Além disso, o artigo 37, parágrafo único da Lei nº 7.210/84 estabelece que será revogada a autorização do trabalho externo, se o preso praticar crime, for punido por falta grave ou tiver comportamento contrário ao estabelecido no artigo 37 da Lei nº 7.210/84. É importante destacar, ainda, que o trabalho externo do preso não configura vínculo empregatício. Desse modo, é inaplicável a CLT, conforme o artigo 28, § 2º da Lei nº 7.210/84.

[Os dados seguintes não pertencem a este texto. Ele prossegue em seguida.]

(** What a piece of the loop that was entered with [cw] and ended by [e] has
    added to the trace.  Its events name the active worker.  If it goes on,
    no wait has found a worker gone.  If it returns, one wait has, at the
    very end, the "stopped" line and at most the "stopping" notification
    follow it, and the status returned is the translation of the one the
    wait stored.  If the process ends, no wait has found a worker gone, or
    the last one has and a signal has killed the umbrella before it could
    return. *)
Definition worker_fate (P : platform) (cw : Z) (d : list event) (e : ending) : Prop :=
  follows_worker P cw d = true /\
  match e with
  | GoesOn cw' => calm d /\ active_worker P cw d = cw'
  | Returns code =>
      exists d0 pid r tail,
        d = d0 ++ EvWaitpid pid WNOHANG r :: EvLog (LogWorkerStopped pid) :: tail /\
        calm d0 /\ 0 < w_ret r /\
        (tail = [] \/ tail = [EvSdNotify SD_STOPPING]) /\
        code = exit_status_of (w_status r)
  | Stops reason =>
      calm d \/
      exists d0 pid r tail sig,
        d = d0 ++ EvWaitpid pid WNOHANG r :: tail /\
        calm d0 /\ 0 < w_ret r /\
        (tail = [] \/ tail = [EvLog (LogWorkerStopped pid)]) /\
        reason = Killed sig
  end.

(** Every run of [m], entered with the worker [cw], ends as [worker_fate]
    says. *)
Definition fated {A : Type} (P : platform) (cw : Z) (en : A -> ending) (m : M A) : Prop :=
  forall w, exists d,
    trace (world_of (m w)) = trace w ++ d /\
    worker_fate P cw d (ending_of en (m w)).



(** ** Vocabulary of the forwarding *)

(** The log line that announces a [kill] of the main loop: the forwarding
    of a termination signal (lines 669-672), the [SIGTERM] to the old worker
    of a reload (lines 697-700), the [SIGUSR2] to the new one (lines
    711-716), and the forwarding of [SIGUSR1] (lines 728-731). *)
Definition announces (P : platform) (m : log_message) (pid sig : Z) : bool :=
  match m with
  | LogForwardTerm s c => (pid =? c) && (sig =? s)
  | LogReloadDone _ => sig =? SIGTERM P
  | LogWaited _ => sig =? SIGUSR2 P
  | LogForwardReopen s c => (pid =? c) && (sig =? s)
  | _ => false
  end.

(** Every [kill] of [d] comes right after the log line that announces it. *)
Definition kills_announced (P : platform) (d : list event) : Prop :=
  forall d1 pid sig d2, d = d1 ++ EvKill pid sig :: d2 ->
    exists d0 m, d1 = d0 ++ [EvLog m] /\ announces P m pid sig = true.

(** The [kill]s of [d] that forward a termination signal: those that come
    right after the line "Got signal ..., forwarding to seemless worker"
    that names them. *)
Fixpoint forwarded_kills (d : list event) : nat :=
  match d with
  | [] => 0%nat
  | EvLog (LogForwardTerm s c) :: d' =>
      match d' with
      | EvKill pid sig :: _ =>
          if Z.eqb pid c && Z.eqb sig s then S (forwarded_kills d')
          else forwarded_kills d'
      | _ => forwarded_kills d'
      end
  | _ :: d' => forwarded_kills d'
  end.

(** What [m] adds to the trace, however it ends, has its [kill]s
    announced. *)
Definition announced {A : Type} (P : platform) (m : M A) : Prop :=
  forall w, exists d, trace (world_of (m w)) = trace w ++ d /\ kills_announced P d.

(** ** Vocabulary of the ends under installed handlers *)

(** The handler of [s] is in place in [w]: it is installed, or [s] is a
    termination signal whose handler has run, has put the signal back to
    its default action and has recorded it (lines 328-342). *)
Definition handler_kept (P : platform) (w : world) (s : usig) : Prop :=
  sigdisp w (signo P s) = SIG_DFL ->
  is_termination_signal s = true /\ l_TermSignal w <> -1.

Definition handlers_kept (P : platform) (w : world) : Prop :=
  forall s, handler_kept P w s.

PRESO EM REGIME SEMIABERTO OU REGIME ABERTO
De acordo com o artigo 35, § 1º do Decreto-Lei nº 2.848/40, o condenado que está no regime semiaberto poderá trabalhar em trabalho comum no período diurno em colônia agrícola, industrial ou estabelecimento similar. Já no que se refere ao condenado que está em regime aberto, o artigo 36, § 1º da Lei nº 7.210/84 determina que deverá, fora do estabelecimento prisional e sem vigilância, trabalhar, frequentar curso ou exercer outra atividade autorizada, permanecendo recolhido durante o período noturno e nos dias de folga.
POLÍTICA NACIONAL DE TRABALHO NO SISTEMA PRISIONAL
A Política Nacional de Trabalho no âmbito do Sistema Prisional (Pnat) tem previsão no Decreto nº 9.450/2018 e tem como finalidade a inserção dos presos provisórios, das pessoas privadas de liberdade em cumprimento de pena no regime fechado, semiaberto e aberto e das pessoas egressas do sistema prisional no mercado de trabalho, a fim de que possam ter renda própria.
REMUNERAÇÃO
A remuneração recebida pelo preso é ajustada mediante tabela previamente elaborada com os respectivos valores, levando-se em consideração que o valor mínimo não poderá ser menos de 3/4 do salário mínimo nacional, de acordo com o artigo 29 da Lei nº 7.210/84, cuja forma de pagamento será conforme o estabelecido no convênio. A respectiva remuneração do preso tem como finalidade atender a alguns pressupostos mínimos trazidos pelo artigo 29, § 1° da Lei nº 7.210/84, visando:
a)à indenização dos danos causados pelo crime, desde que determinados judicialmente e não reparados por outros meios;
b)à assistência à família;
c)a pequenas despesas pessoais;
d)ao ressarcimento ao Estado das despesas realizadas com a manutenção do condenado, em proporção a ser fixada e sem prejuízo da destinação prevista nas letras anteriores.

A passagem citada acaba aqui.